Pour conclure, les initiatives iraniennes visant à établir plusieurs lignes ferroviaires vers l'Irak interviennent à un moment crucial de l'histoire des deux pays. Faisant partie d'un plan plus vaste, ces projets visent à sécuriser un corridor terrestre sûr reliant les frontières iraniennes à l'Irak, la Syrie et le Liban. Ce corridor vise à faciliter le transfert de personnel, de renforts et de marchandises de l'Iran vers ses voisins. L'Iran cherche à approfondir ses liens avec l'Irak et à profiter de ses besoins matériels en termes d’importations. Alors que l'Irak lutte avec sa propre production, le système ferroviaire rendra le pays plus sensible aux biens iraniens moins chers. Cette initiative à un poids symbolique et culturel pour l'Irak, marquant une rupture avec une longue histoire de séparation entre les deux pays.
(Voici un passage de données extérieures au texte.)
Lemma append_indexes_Ok r cm prior ms :
  is_job_record r = true → prior_ok prior →
  append_enqueue_indexes system job d r cm prior = Ok ms →
  ∃ e ov dm, decode_job_record e = Ok r ∧ enqueue_mutations cm e ov prior dm ms.
Proof.
  intros Hr Hp H. destruct new_job_names as (Hj & Hq & Hs). unfold append_enqueue_indexes in H.
  rewrite (sk_namespace _ _ _ Hsys), job_key_Ok, due_key_Ok, due_value_Ok, fair_key_Ok, fair_value_Ok, operation_key_Ok
    in H by done. cbn [mbind result_bind] in H.
  apply bind_Ok in H as (e & He & H). apply encode_decodes in He; [|done].
  apply bind_Ok in H as (ms1 & Hms1 & H).
  assert (∃ ov, ms1 = cm ++ [Put (JobK ns j) e; Put (DueK ns q (nj_scheduled_at job) j) (due_layout (nj_scheduled_at job));
      Put (FairK ns q j) (marker_layout VT_FairReady j)] ++ op_list prior ov ∧
    ∀ p, prior = Some p → decode_operation_authority ov j = Ok (mkLiveOperationAuthority j (pf_fence_high_water p) None)
      ∧ fence_of j (Some ov) = pf_fence_high_water p) as (ov & -> & Hov).
  { destruct prior as [p|].
    - apply bind_Ok in Hms1 as (ov & Hov & [= <-]). exists ov. split; [by rewrite <- app_assoc|]. intros ? [= <-].
      apply watermark_value_decodes; [done| |done]. unfold prior_ok in Hp. rewrite <- Hp. apply fence_of_u64.
    - injection Hms1 as <-. exists []. split; [by rewrite app_nil_r|done]. }
  exists e, ov. destruct (nj_deduplication job) as [dd|] eqn:Hdd.
  - apply bind_Ok in H as (k & Hk & H). apply bind_Ok in H as (v & Hv & [= <-]).
    assert (is_opaque MAX_DEDUPE_KEY_BYTES (dd_key dd) = true) as Hdk.
    { unfold is_new_job in Hjob. rewrite Hdd in Hjob. split_andb. cbn in *. unfold is_deduplication in *. by split_andb. }
    rewrite dedupe_key_Ok in Hk by done. injection Hk as <-. exists [Put (DedupeK ns (dd_key dd)) v]. split; [done|].
    split; [by rewrite <- !app_assoc|done|]. constructor; [|constructor]. cbn. unfold key_tag. by rewrite parse_DedupeK.
  - injection H as <-. exists []. split; [done|]. split; [by rewrite app_nil_r|done|constructor].
Qed.

Section safe.
Context (w : world) (mine : gset bytes) (r : JobRecordV1) (ks : list StoreKey) (cs : list bytes) (e ov : bytes).
Context (prior : option PriorFenceAuthority) (dm ms : list Mutation).
Abbreviation cm := (zip_with (λ k c, Put k (chunk_value c)) ks cs).
Context (Hcr : created job q ks mine w r) (Hdec : decode_job_record e = Ok r) (Hprior : prior_ok prior).
Context (Hcat : concat cs = nj_payload job) (Hlen : length ks = length cs).
Context (Hval : validate_chunk_keys (E := unit) ns j 0 ks = Ok tt).
Context (Hall : Forall (λ c, len c ≤ MAX_VALUE_BODY_BYTES) cs).
Context (Hms : enqueue_mutations cm e ov prior dm ms).

Lemma manifest_fields :
  pm_chunk_keys (jr_payload r) = ks ∧ pm_total_length (jr_payload r) = len (nj_payload job) ∧
  pm_digest (jr_payload r) = sha256 (nj_payload job) ∧ manifest_valid (jr_payload r).
Proof.
  pose proof (cr_manifest _ _ _ _ _ _ Hcr) as Hm. unfold PayloadManifest_try_new in Hm.
  apply bind_Ok in Hm as (u & Hv & [= Hm]). apply PayloadManifest_validate_Ok in Hv; [|apply len_nonneg].
  rewrite Hm in Hv. by rewrite <- Hm in *.
Qed.

Lemma chunk_touch : Forall (touch ns j (Some r) (λ _, False) (λ mu, mu ∈ cm)) cm.
Proof.
  destruct new_job_names as (Hj & _). apply Forall_forall. intros mu Hin. apply T_chunk; [done|].
  apply list_elem_of_lookup in Hin as [i Hi]. apply lookup_zip_with_Some in Hi as (k & c & -> & Hk & _).
  eapply (validate_chunk_keys_in ns Hns); [done|exact Hval|]. by eapply list_elem_of_lookup_2.
Qed.

Lemma new_entries :
  index_entries ns r = [(DueK ns q (nj_scheduled_at job) j, due_layout (nj_scheduled_at job));
                        (FairK ns q j, marker_layout VT_FairReady j)].
Proof.
  destruct Hcr as [_ Hj _ Hq Hsc Hst _ _ _ _]. unfold index_entries. by rewrite Hst, Hj, Hq, Hsc.
Qed.

Lemma enqueue_touch : Forall (touch ns j (Some r) (λ _, False) (λ mu, mu ∈ cm)) ms.
Proof.
  destruct new_job_names as (Hj & Hq & _). destruct Hms as [-> _ Hdm]. pose proof new_entries as Hen.
  pose proof (cr_state _ _ _ _ _ _ Hcr) as Hst. pose proof (cr_typed _ _ _ _ _ _ Hcr) as Ht.
  touches Hst Hen.
  - apply chunk_touch.
  - destruct prior; [|constructor]. constructor; [by apply T_op|constructor].
  - eapply Forall_impl; [exact Hdm|]. intros mu Hmu. by apply T_dedupe.
Qed.

Lemma without_chunks t : t ≠ KT_PayloadChunk → without ns t cm.
Proof.
  intros Ht. destruct new_job_names as (Hj & _). apply Forall_forall. intros mu Hin.
  apply list_elem_of_lookup in Hin as [i Hi]. apply lookup_zip_with_Some in Hi as (k & c & -> & Hk & _).
  apply list_elem_of_lookup_2 in Hk. destruct (validate_chunk_keys_in ns Hns j 0 ks k Hj Hval Hk) as [_ Htag].
  cbn. congruence.
Qed.
Lemma acquire_ok l d s c charge st :
  scopes_ok l d → is_budget (fl_budget l) = true → fl_scopes l !! s = Some st → 0 ≤ c →
  ss_permits st ≠ 0 → sa_cost (ss_service st) + c ≤ U64_MAX →
  (is_scoped_primary s = true → charge = SC_Service → sa_cost (ss_own_service st) + c ≤ U64_MAX) →
  scopes_ok (acquire_scope s c charge l) (charge_demand s charge 1 c c d).
Proof.
  intros Hok Hb Hst Hc Hperm Hcost Hown. apply (scopes_update l d _ s _ st Hok Hst).
  - intros [Ht Hr Hf Hp Hra Hco Ho Hpl]. apply scope_state_spec in Ht as (T1 & T2 & T3 & T4).
    unfold is_budget in Hb. split_andb. ranges.
    split; cbn; at_scope; try lia.
    + apply scope_state_spec. cbn. unfold saturating_add, saturating_sub, U32_MAX, U64_MAX, U128_MAX, U16_MAX in *.
      split_and!; try lia; auto with fair; try (destruct charge; lia); destruct (_ && _); auto with fair.
    + unfold saturating_add, U32_MAX. lia.
    + unfold saturating_sub. lia.
    + unfold saturating_sub. lia.
    + unfold saturating_add, U64_MAX. lia.
    + intros Hs. specialize (Ho Hs). rewrite Hs, andb_true_r. destruct charge; cbn; at_scope; [|done].
      specialize (Hown Hs eq_refl). unfold saturating_add, U64_MAX in *. lia.
    + intros Hs. rewrite Hs, andb_false_r. auto.
  - intros i Hi. cbn. at_scope. split_and!; try done. destruct charge; at_scope; done.
  - intros p Hp. cbn. unfold slack_at. destruct (FairScope_is_secondary s) eqn:Hs.
    + rewrite !load_secondary by done. unfold add_at. cbn. unfold saturating_add.
      destruct (decide _); unfold U64_MAX in *; lia.
    + rewrite !load_plain by done. unfold add_at, acquire_state. cbn [ss_service ss_own_service].
      destruct (decide (p = s)) as [->|Hne].
      * rewrite Hp, andb_true_r. destruct charge; cbn; [specialize (Hown Hp eq_refl)|rewrite decide_True by done];
          unfold saturating_add, U64_MAX in *; lia.
      * destruct charge; [lia|]. destruct (is_scoped_primary s); [rewrite decide_False by done|]; lia.
Qed.

Lemma release_ok l d s rel c charge st :
  scopes_ok l d → is_budget (fl_budget l) = true → fl_scopes l !! s = Some st → 0 ≤ c →
  1 ≤ dm_flight d s → c ≤ dm_cost d s → (charge = SC_Service → c ≤ dm_own d s) →
  scopes_ok (release_scope s rel c charge l)
    (charge_demand s charge (-1) c (match rel with CR_UndoService => - c | _ => 0 end) d).
Proof.
  intros Hok Hb Hst Hc Hfl Hdc Hdo. apply (scopes_update l d _ s _ st Hok Hst).
  - intros [Ht Hr Hf Hp Hra Hco Ho Hpl]. apply scope_state_spec in Ht as (T1 & T2 & T3 & T4).
    unfold is_budget in Hb. split_andb. ranges.
    split; cbn; at_scope; try lia.
    + apply scope_state_spec. cbn. unfold saturating_add, saturating_sub, U32_MAX, U64_MAX, U128_MAX, U16_MAX in *.
      split_and!; try lia; try (destruct rel, charge; cbn; lia); destruct rel; cbn; auto with fair;
        destruct charge; cbn; try done; destruct (is_scoped_primary s); auto with fair.
    + unfold saturating_sub. lia.
    + unfold saturating_add, U32_MAX. lia.
    + destruct rel; unfold saturating_add, U32_MAX; lia.
    + destruct rel; cbn; unfold saturating_sub; lia.
    + intros Hs. specialize (Ho Hs). rewrite Hs, andb_true_r.
      destruct charge; cbn; at_scope; [specialize (Hdo eq_refl)|]; destruct rel; cbn; unfold saturating_sub; lia.
    + intros Hs. rewrite Hs, andb_false_r. auto.
  - intros i Hi. cbn. at_scope. split_and!; try done. destruct charge; at_scope; done.
  - pose proof (so_inv _ _ Hok s st Hst) as [_ _ _ _ _ Hco Ho _].
    intros p Hp. cbn. unfold slack_at. destruct (FairScope_is_secondary s) eqn:Hs.
    + rewrite !load_secondary by done. unfold add_at. cbn.
      destruct (decide _); destruct rel; cbn; unfold saturating_sub; lia.
    + rewrite !load_plain by done. unfold add_at, release_state. cbn [ss_service ss_own_service].
      destruct (decide (p = s)) as [->|Hne].
      * specialize (Ho Hp). rewrite Hp, andb_true_r.
        destruct charge; cbn; [specialize (Hdo eq_refl)|rewrite decide_True by done]; destruct rel; cbn;
          unfold saturating_sub; lia.
      * destruct charge; [lia|]. destruct (is_scoped_primary s); [rewrite decide_False by done|]; lia.
Qed.

Lemma ready_add_ok l d s st :
  scopes_ok l d → fl_scopes l !! s = Some st → dm_ready d s < U32_MAX →
  scopes_ok (adjust_ready_count s true true l) (ready_demand s 1 d).
Proof.
  intros Hok Hst Hlt. cbn [adjust_ready_count]. apply (scopes_update l d _ s _ st Hok Hst).
  - intros [Ht Hr Hf Hp Hra Hco Ho Hpl]. split; cbn; at_scope; try done.
    + apply scope_state_spec in Ht. apply scope_state_spec. cbn. unfold saturating_add. split_and!; try tauto; lia.
    + unfold saturating_add. lia.
  - intros i Hi. cbn. by at_scope.
  - intros p Hp. change (load p s (set_ss_ready_count _ st)) with (load p s st). cbn. lia.
Qed.

Lemma ready_sub_ok l d s st :
  scopes_ok l d → fl_scopes l !! s = Some st → 1 ≤ dm_ready d s →
  scopes_ok (adjust_ready_count s true false l) (ready_demand s (-1) d).
Proof.
  intros Hok Hst Hlt. cbn [adjust_ready_count]. apply (scopes_update l d _ s _ st Hok Hst).
  - intros [Ht Hr Hf Hp Hra Hco Ho Hpl]. split; cbn; at_scope; try done.
    + apply scope_state_spec in Ht. apply scope_state_spec. cbn. unfold saturating_sub. split_and!; try tauto; lia.
    + unfold saturating_sub. lia.
  - intros i Hi. cbn. by at_scope.
  - intros p Hp. change (load p s (set_ss_ready_count _ st)) with (load p s st). cbn. lia.
Qed.

(** ** The ledger *)

Record candidate_inv (l : FairnessLedger) (j : JobId) (r : CandidateRecord) : Prop := {
  ci_typed : is_candidate_record r = true;
  ci_job : fc_job_id (cr_candidate r) = j;
  ci_scope : is_Some (fl_scopes l !! fc_scope (cr_candidate r));
  ci_order k : fc_ordering_key (cr_candidate r) = Some k → is_Some (fl_orders l !! k);
  ci_leased : is_leased (cr_state r) = true → is_Some (cr_acquisition_generation r);
}.

Record orders_ok (l : FairnessLedger) (g : OrderingKey → Z) : Prop := {
  oo_inv k o : fl_orders l !! k = Some o →
    is_order o = true ∧ is_opaque MAX_ORDERING_KEY_BYTES k = true ∧ ind (ord_in_flight o) = g k;
  oo_none k : fl_orders l !! k = None → g k = 0;
}.

Definition keys_of (candidates : gmap JobId CandidateRecord) (k : OrderingKey) : Z :=
  map_sum (λ _, key_in k) candidates.

Record ledger_ok (l : FairnessLedger) : Prop := {
  lk_budget : is_budget (fl_budget l) = true;
  lk_scopes : scopes_ok l (demand_of (fl_candidates l));
  lk_candidates j r : fl_candidates l !! j = Some r → candidate_inv l j r;
  lk_orders : orders_ok l (keys_of (fl_candidates l));
  lk_priority : is_priority_deficit (fl_priority l) = true;
  lk_clock : 0 ≤ fl_service_clock l ≤ U128_MAX;
  lk_size : Z.of_nat (size (fl_candidates l)) ≤ U32_MAX;
}.

(** ** The demand of changed candidates *)

Section demands.
Context (m : gmap JobId CandidateRecord) (j : JobId).

Lemma demand_replace r r' :
  m !! j = Some r →
  ∀ s, dm_ready (demand_of (<[j := r']> m)) s = dm_ready (demand_of m) s - ready_in s r + ready_in s r' ∧
    dm_flight (demand_of (<[j := r']> m)) s = dm_flight (demand_of m) s - flight_in s r + flight_in s r' ∧
    dm_cost (demand_of (<[j := r']> m)) s = dm_cost (demand_of m) s - cost_in s r + cost_in s r' ∧
    dm_own (demand_of (<[j := r']> m)) s = dm_own (demand_of m) s - own_in s r + own_in s r'.
Proof. intros Hj s. cbn. by rewrite !(map_sum_replace _ _ _ _ _ Hj). Qed.

Lemma demand_insert r' :
  m !! j = None →
  ∀ s, dm_ready (demand_of (<[j := r']> m)) s = ready_in s r' + dm_ready (demand_of m) s ∧
    dm_flight (demand_of (<[j := r']> m)) s = flight_in s r' + dm_flight (demand_of m) s ∧
    dm_cost (demand_of (<[j := r']> m)) s = cost_in s r' + dm_cost (demand_of m) s ∧
    dm_own (demand_of (<[j := r']> m)) s = own_in s r' + dm_own (demand_of m) s.
Proof. intros Hj s. cbn. by rewrite !map_sum_insert by done. Qed.

Lemma demand_delete r :
  m !! j = Some r →
  ∀ s, dm_ready (demand_of (delete j m)) s = dm_ready (demand_of m) s - ready_in s r ∧
    dm_flight (demand_of (delete j m)) s = dm_flight (demand_of m) s - flight_in s r ∧
    dm_cost (demand_of (delete j m)) s = dm_cost (demand_of m) s - cost_in s r ∧
    dm_own (demand_of (delete j m)) s = dm_own (demand_of m) s - own_in s r.
Proof. intros Hj s. cbn. rewrite !(map_sum_delete _ m j r Hj). lia. Qed.
End demands.

Lemma ind_range b : 0 ≤ ind b ≤ 1.
Proof. destruct b; cbn; lia. Qed.

(** A candidate is one of those counted. *)
Lemma demand_member l j r :
  ledger_ok l → fl_candidates l !! j = Some r → ∀ s,
  ready_in s r ≤ dm_ready (demand_of (fl_candidates l)) s ∧ flight_in s r ≤ dm_flight (demand_of (fl_candidates l)) s ∧
  cost_in s r ≤ dm_cost (demand_of (fl_candidates l)) s ∧ own_in s r ≤ dm_own (demand_of (fl_candidates l)) s.
Proof.
  intros Hok Hj s. assert (∀ i r', fl_candidates l !! i = Some r' → 1 ≤ fc_cost_units (cr_candidate r')) as Hcost.
  { intros i r' Hi. destruct (lk_candidates _ Hok i r' Hi) as [Ht _ _ _ _].
    unfold is_candidate_record, is_candidate in Ht. split_andb. ranges. lia. }
  cbn. split_and!; refine (map_sum_elem _ _ _ _ _ Hj); intros i r' Hi; specialize (Hcost i r' Hi);
    unfold ready_in, flight_in, cost_in, own_in; try apply ind_range.
  - pose proof (ind_range (is_leased (cr_state r') && charged s (cr_candidate r'))). unfold flight_in. nia.
  - pose proof (ind_range (is_leased (cr_state r') && bool_decide (fc_scope (cr_candidate r') = s))). nia.
Qed.

Lemma ready_bound l s : ledger_ok l → dm_ready (demand_of (fl_candidates l)) s ≤ Z.of_nat (size (fl_candidates l)).
Proof. intros _. cbn. apply map_sum_ones. intros. apply ind_range. Qed.

(** ** Routes *)

Definition route_ready (s : FairScope) (o : option CandidateRoute) : Z :=
  match o with Some route => ind (rt_ready route && bool_decide (rt_scope route = s)) | None => 0 end.

Definition route_demand (old new : option CandidateRoute) (d : demand) : demand :=
  mkDemand (λ s, dm_ready d s - route_ready s old + route_ready s new) (dm_flight d) (dm_cost d) (dm_own d) (dm_slack d).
Elle signifie également un virage vers l'est, en particulier en renforçant le rôle et la place de la Chine et de l'Inde en Irak aux dépens d'autres puissances occidentales.

Pour citer cet article : Sardar Aziz, "La liaison ferroviaire Iran-Irak, quelles conséquences pour la région ?", Centre Français de Recherche sur l’Irak, (CFRI), 22/11/2023, https://cfri-irak.com/article/la-liaison-ferroviaire-iran-irak-quelles-consequences-pour-la-region-2023-11-22 [en ligne].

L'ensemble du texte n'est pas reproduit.